Mon grand Amour - Nirina Ralaivao


L’écriture va et vient dans ma vie. Elle affiche clairement sa préférence en se tournant vers le « va » mais quand par miracle elle « vient », c’est un instant de grâce. Cette nuit, la muse de l’inspiration est venue me solliciter alors même que je sombrai dans le sommeil. Tout comme un insecte facétieux bourdonne et tourne inlassablement autour des oreilles, ma muse est venue me chatouiller. Je ne l’attendais pas. Je n’en voulais pas. Néanmoins, son appel a surpassé ma torpeur et ma propension naturelle à la paresse. « Raconte nos plus belles histoires d’amour ! ». Impossible de ne pas répondre à cette belle invitation au voyage où là tout n’est qu’ordre et beauté, luxe, calme et volupté.

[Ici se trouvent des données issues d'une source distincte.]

(** What the [value] of the binding shows after the scenario: the property
    itself for react, the answer of the accessor for solid, the [value]
    property of the reference for vue. *)
Definition exposed (framework : string) (n : Z) : option JsVal :=
  match outcome framework n with
  | (inl binding, w) =>
      match Js.get "value" binding with
      | VFun f =>
          match Core.host (Invoke (VFun f) []) w with
          | (inl v, _) => Some v
          | _ => None
          end
      | VHost a => Core.cell w a
      | v => Some v
      end
  | _ => None
  end.

End Scenario.

(** ** Facts about strings *)

Section StringFacts.

Lemma app_cons (c : ascii) (s t : string) :
  String c s +:+ t = String c (s +:+ t).
Proof. reflexivity. Qed.

Lemma app_nil_l (t : string) : "" +:+ t = t.
Proof. reflexivity. Qed.

Lemma app_length (a b : string) :
  String.length (a +:+ b) = (String.length a + String.length b)%nat.
Proof.
  induction a as [|x a IH]; [reflexivity |].
  rewrite app_cons. simpl. now rewrite IH.
Qed.

Lemma startsWith_spec (p s : string) :
  Str.startsWith p s = true <-> Str.hasPrefix p s.
Proof.
  revert s; induction p as [|a p IH]; intros s; simpl.
  - split; [intros _; now exists s | reflexivity].
  - destruct s as [|b s].
    + split; [discriminate | intros [r Hr]; discriminate].
    + rewrite andb_true_iff, Ascii.eqb_eq, IH. split.
      * intros [-> [r ->]]. now exists r.
      * intros [r Hr]. rewrite app_cons in Hr. injection Hr as -> ->.
        split; [reflexivity | now exists r].
Qed.

Lemma includes_spec (n s : string) :
  Str.includes n s = true <-> Str.contains n s.
Proof.
  induction s as [|c s IH].
  - simpl. rewrite orb_false_r, startsWith_spec. split.
    + intros [r Hr]. exists "", r. exact Hr.
    + intros [a [b Hab]]. destruct a; [now exists b | discriminate].
  - cbn [Str.includes]. rewrite orb_true_iff, startsWith_spec, IH. split.
    + intros [[r Hr] | [a [b Hab]]].
      * exists "", r. exact Hr.
      * exists (String c a), b. rewrite app_cons. now rewrite Hab.
    + intros [a [b Hab]]. destruct a as [|x a].
      * left. now exists b.
      * right. rewrite app_cons in Hab. injection Hab as _ ->.
        now exists a, b.
Qed.

Lemma includes_false (n s : string) :
  Str.includes n s = false <-> ~ Str.contains n s.
Proof.
  rewrite <- includes_spec. destruct (Str.includes n s); split; intros H;
    try reflexivity; try discriminate; try (intros ?; discriminate).
  exfalso; now apply H.
Qed.

Lemma toLowerCase_not_AZ (c : ascii) :
  Str.isAZ c = true -> Str.isAZ (Str.toLowerCase c) = false.
Proof.
  unfold Str.toLowerCase. intros H. rewrite H.
  unfold Str.isAZ in *. apply andb_true_iff in H as [H1 H2].
  apply Nat.leb_le in H1, H2.
  rewrite nat_ascii_embedding by lia.
  apply andb_false_iff. right. apply Nat.leb_gt. lia.
Qed.

Lemma kebabCase_noUpper (s : string) : Str.noUpper (kebabCase s) = true.
Proof.
  induction s as [|c s IH]; simpl; [reflexivity |].
  destruct (Str.isAZ c) eqn:E; simpl.
  - now rewrite (toLowerCase_not_AZ c E), IH.
  - now rewrite E, IH.
Qed.

Lemma kebabCase_id (s : string) : Str.noUpper s = true -> kebabCase s = s.
Proof.
  induction s as [|c s IH]; simpl; [reflexivity |].
  intros H. apply andb_true_iff in H as [Hc Hs].
  apply negb_true_iff in Hc. rewrite Hc. now rewrite IH.
Qed.

Lemma replace_Hook_end_noUpper (s : string) :
  Str.noUpper s = true -> replace_Hook_end s = s.
Proof.
  induction s as [|c s IH]; [reflexivity |].
  intros H. cbn [replace_Hook_end].
  destruct (String.eqb (String c s) "Hook") eqn:E.
  - apply String.eqb_eq in E. rewrite E in H. discriminate H.
  - simpl in H. apply andb_true_iff in H as [_ Hs]. now rewrite IH.
Qed.

Lemma replace_Hook_end_app (m : string) : replace_Hook_end (m +:+ "Hook") = m.
Proof.
  induction m as [|c m IH]; [reflexivity |].
  change (String c m +:+ "Hook") with (String c (m +:+ "Hook")).
  cbn [replace_Hook_end].
  destruct (String.eqb (String c (m +:+ "Hook")) "Hook") eqn:E.
  - apply String.eqb_eq in E. apply (f_equal String.length) in E.
    simpl in E. rewrite app_length in E. simpl in E. lia.
  - now rewrite IH.
Qed.

Lemma replace_Hook_end_none (m : string) :
  ~ Str.hasSuffix "Hook" m -> replace_Hook_end m = m.
Proof.
  induction m as [|c m IH]; [reflexivity |].
  intros H. cbn [replace_Hook_end].
  destruct (String.eqb (String c m) "Hook") eqn:E.
  - apply String.eqb_eq in E. exfalso. apply H. exists "". now rewrite E.
  - rewrite IH; [reflexivity |].
    intros [r Hr]. apply H. exists (String c r). rewrite app_cons.
    now rewrite Hr.
Qed.

Lemma replace_use_start_app (m : string) : replace_use_start ("use" +:+ m) = m.
Proof. reflexivity. Qed.

Lemma replace_use_start_none (m : string) :
  ~ Str.hasPrefix "use" m -> replace_use_start m = m.
Proof.
  intros H. unfold replace_use_start.
  repeat (match goal with
          | |- context [match ?x with _ => _ end] => destruct x; try reflexivity
          end).
  exfalso. apply H. now eexists.
Qed.

Lemma replace_use_start_noUpper (s : string) :
  Str.noUpper s = true -> Str.noUpper (replace_use_start s) = true.
Proof.
  intros H. destruct (Str.startsWith "use" s) eqn:E.
  - apply startsWith_spec in E as [r ->]. rewrite replace_use_start_app.
    exact H.
  - rewrite replace_use_start_none; [exact H |].
    rewrite <- startsWith_spec, E. discriminate.
Qed.

Lemma endsWith_spec (p s : string) :
  Str.endsWith p s = true <-> Str.hasSuffix p s.
Proof.
  induction s as [|c s IH].
  - cbn [Str.endsWith]. rewrite orb_false_r, String.eqb_eq. split.
    + intros <-. now exists "".
    + intros [r Hr]. destruct r; [exact Hr | discriminate].
  - cbn [Str.endsWith]. rewrite orb_true_iff, String.eqb_eq, IH. split.
    + intros [<- | [r ->]]; [now exists "" | now exists (String c r)].
    + intros [r Hr]. destruct r as [|x r].
      * left. exact Hr.
      * right. rewrite app_cons in Hr. injection Hr as _ ->. now exists r.
Qed.

Lemma endsWith_false (p s : string) :
  Str.endsWith p s = false -> ~ Str.hasSuffix p s.
Proof. intros H Hs. apply endsWith_spec in Hs. congruence. Qed.

Lemma startsWith_false (p s : string) :
  Str.startsWith p s = false -> ~ Str.hasPrefix p s.
Proof. intros H Hs. apply startsWith_spec in Hs. congruence. Qed.

Lemma startsWith_use_Hook (m : string) :
  Str.startsWith "use" (m +:+ "Hook") = Str.startsWith "use" m.
Proof.
  destruct m as [|a [|b [|c m]]]; rewrite ?app_cons, ?app_nil_l; simpl;
    rewrite ?andb_false_r; reflexivity.
Qed.

Lemma startsWith_length (p s : string) :
  Str.startsWith p s = true -> (String.length p <= String.length s)%nat.
Proof.
  revert s; induction p as [|a p IH]; intros [|b s]; simpl;
    try discriminate; try lia.
  intros H. apply andb_true_iff in H as [_ H]. apply IH in H. lia.
Qed.

End StringFacts.

(** ** The naming resolver *)

Section NamingResolver.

C’est ainsi que j’ai quitté la douceur de mon lit pour rejoindre la barbarie câline de l’écriture. Ecrire est une chose, mais à l’origine c’est l’amour de la littérature qui donne son élan à l’envie de poser ses propres mots sur une feuille.


Ma première belle rencontre. Celle qui reste à jamais dans mon cœur, c’est celle avec Hermann. J’avais 15 ans quand il est entré dans ma vie. Hermann HESSE. Il paraît que le premier amour ne s’oublie jamais. J’en suis convaincue.

Cet amour a grandi à mesure que je tournais les pages des œuvres de ce brillant auteur d’origine allemande. Rien de plus fort à mes yeux qu’un amour comme celui-ci.


Au départ, il n’est qu’une petite étincelle sans grande importance. Puis, en se nourrissant d’expériences et de moments forts, la simple attirance devient une passion. « Siddharta », « Demian », « le loup des steppes », « Narcisse et Goldmund » et tellement d’autres encore…

Plus je tourne les pages, plus je ressens des émotions singulières. Je partage la vie des personnages qui tantôt m’attirent, tantôt me révoltent mais qui jamais ne me laissent indifférente. Je découvre la philosophie orientale, les tourments de ceux qui sont tiraillés entre la voie tracée par les autres et celle, plus difficile de leur cœur. Je découvre aussi la sensualité.


L’adolescente que j’étais se sent moins seule, lui, l’auteur, Hermann, a aussi parcouru les mêmes chemins que moi. Lui aussi comprend mes doutes, mon envie d’écrire, d’en faire ma vie alors qu’on attend autre chose de moi. Lui, a eu le courage de réaliser ses rêves.

Je l’admire. J’admire aussi la qualité de ses écrits, la façon subtile d’aligner les mots pour en faire des colliers de phrases dont je me pare. Je m’éveille pour la première fois à la littérature. Je tombe amoureuse. Hermann Hesse a inscrit sa marque dans mon cœur d’auteur et de femme. Pour toujours. J’admire l’écrivain, j’admire les personnages.

Je me promets alors de n’aimer dans la vie que ceux capables de susciter autant d’admiration en moi.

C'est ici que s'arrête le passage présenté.